Task item -> Below are the records; count how many of their lines carry "Lemma" and give only the number.

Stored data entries

----

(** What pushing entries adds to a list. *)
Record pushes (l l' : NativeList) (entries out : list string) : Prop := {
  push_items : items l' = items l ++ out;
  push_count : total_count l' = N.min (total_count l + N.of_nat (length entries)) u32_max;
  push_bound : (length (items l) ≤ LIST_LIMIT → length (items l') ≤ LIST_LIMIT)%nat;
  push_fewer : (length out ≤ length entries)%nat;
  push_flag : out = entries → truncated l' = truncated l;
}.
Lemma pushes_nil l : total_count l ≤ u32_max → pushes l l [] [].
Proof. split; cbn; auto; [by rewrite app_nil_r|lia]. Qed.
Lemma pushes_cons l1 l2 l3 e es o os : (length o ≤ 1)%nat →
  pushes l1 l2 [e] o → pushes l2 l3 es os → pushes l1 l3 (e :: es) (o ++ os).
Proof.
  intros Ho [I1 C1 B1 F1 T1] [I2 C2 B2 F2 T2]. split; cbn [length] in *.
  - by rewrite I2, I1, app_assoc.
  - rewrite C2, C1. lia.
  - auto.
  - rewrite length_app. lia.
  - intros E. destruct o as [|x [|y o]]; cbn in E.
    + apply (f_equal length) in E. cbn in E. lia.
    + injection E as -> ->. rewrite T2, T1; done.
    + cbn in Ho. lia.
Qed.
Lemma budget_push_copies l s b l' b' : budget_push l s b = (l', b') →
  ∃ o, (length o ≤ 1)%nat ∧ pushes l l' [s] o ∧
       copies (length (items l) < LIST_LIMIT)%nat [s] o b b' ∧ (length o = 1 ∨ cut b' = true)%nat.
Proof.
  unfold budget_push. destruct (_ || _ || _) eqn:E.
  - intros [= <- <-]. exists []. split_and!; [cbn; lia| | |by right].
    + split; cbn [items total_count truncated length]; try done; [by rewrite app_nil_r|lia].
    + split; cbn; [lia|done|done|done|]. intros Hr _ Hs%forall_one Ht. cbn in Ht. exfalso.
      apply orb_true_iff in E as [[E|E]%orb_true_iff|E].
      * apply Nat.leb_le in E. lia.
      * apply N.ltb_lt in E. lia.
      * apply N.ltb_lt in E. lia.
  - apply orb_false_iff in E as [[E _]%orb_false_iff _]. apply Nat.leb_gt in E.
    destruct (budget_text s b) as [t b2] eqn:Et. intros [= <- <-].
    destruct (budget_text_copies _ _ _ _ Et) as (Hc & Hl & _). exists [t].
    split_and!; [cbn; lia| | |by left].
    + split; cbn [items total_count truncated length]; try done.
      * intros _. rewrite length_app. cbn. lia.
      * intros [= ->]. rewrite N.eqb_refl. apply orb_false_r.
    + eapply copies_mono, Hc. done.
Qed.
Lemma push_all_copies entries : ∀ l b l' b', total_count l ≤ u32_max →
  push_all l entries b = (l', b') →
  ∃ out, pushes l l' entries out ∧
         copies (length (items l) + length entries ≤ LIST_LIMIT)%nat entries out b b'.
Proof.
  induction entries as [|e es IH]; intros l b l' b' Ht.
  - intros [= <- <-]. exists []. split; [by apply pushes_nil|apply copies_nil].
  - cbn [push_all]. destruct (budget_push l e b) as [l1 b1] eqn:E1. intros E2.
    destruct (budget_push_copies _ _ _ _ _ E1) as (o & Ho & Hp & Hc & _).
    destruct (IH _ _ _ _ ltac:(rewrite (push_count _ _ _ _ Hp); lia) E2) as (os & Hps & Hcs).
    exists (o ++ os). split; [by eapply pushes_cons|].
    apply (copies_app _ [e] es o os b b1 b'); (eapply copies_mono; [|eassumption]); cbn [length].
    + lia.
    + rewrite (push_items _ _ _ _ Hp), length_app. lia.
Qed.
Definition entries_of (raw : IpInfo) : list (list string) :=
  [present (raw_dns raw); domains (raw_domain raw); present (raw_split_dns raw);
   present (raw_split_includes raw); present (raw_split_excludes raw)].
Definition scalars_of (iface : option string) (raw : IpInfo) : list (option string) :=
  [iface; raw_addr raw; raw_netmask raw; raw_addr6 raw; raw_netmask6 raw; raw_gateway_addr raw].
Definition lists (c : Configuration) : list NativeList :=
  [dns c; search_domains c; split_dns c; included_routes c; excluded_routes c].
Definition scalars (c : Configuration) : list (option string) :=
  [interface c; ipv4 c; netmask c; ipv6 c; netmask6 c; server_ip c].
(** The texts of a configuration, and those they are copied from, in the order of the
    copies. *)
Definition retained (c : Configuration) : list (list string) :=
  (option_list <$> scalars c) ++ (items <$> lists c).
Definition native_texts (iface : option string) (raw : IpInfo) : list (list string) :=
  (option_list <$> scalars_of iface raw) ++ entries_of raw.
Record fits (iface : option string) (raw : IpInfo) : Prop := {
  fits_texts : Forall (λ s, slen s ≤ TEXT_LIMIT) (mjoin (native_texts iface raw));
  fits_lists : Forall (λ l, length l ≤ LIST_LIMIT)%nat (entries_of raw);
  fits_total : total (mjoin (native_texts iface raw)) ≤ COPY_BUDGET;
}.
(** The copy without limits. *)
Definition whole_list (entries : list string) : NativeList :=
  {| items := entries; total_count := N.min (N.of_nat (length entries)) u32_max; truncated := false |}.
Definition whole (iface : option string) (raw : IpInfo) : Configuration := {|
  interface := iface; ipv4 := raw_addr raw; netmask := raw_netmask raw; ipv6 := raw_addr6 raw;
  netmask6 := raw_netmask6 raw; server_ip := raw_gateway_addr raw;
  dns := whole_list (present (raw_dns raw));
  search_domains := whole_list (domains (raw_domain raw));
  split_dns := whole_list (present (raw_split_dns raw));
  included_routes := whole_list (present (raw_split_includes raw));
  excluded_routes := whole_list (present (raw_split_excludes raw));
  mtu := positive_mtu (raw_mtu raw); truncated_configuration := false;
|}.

----

Solution to the problem -> 4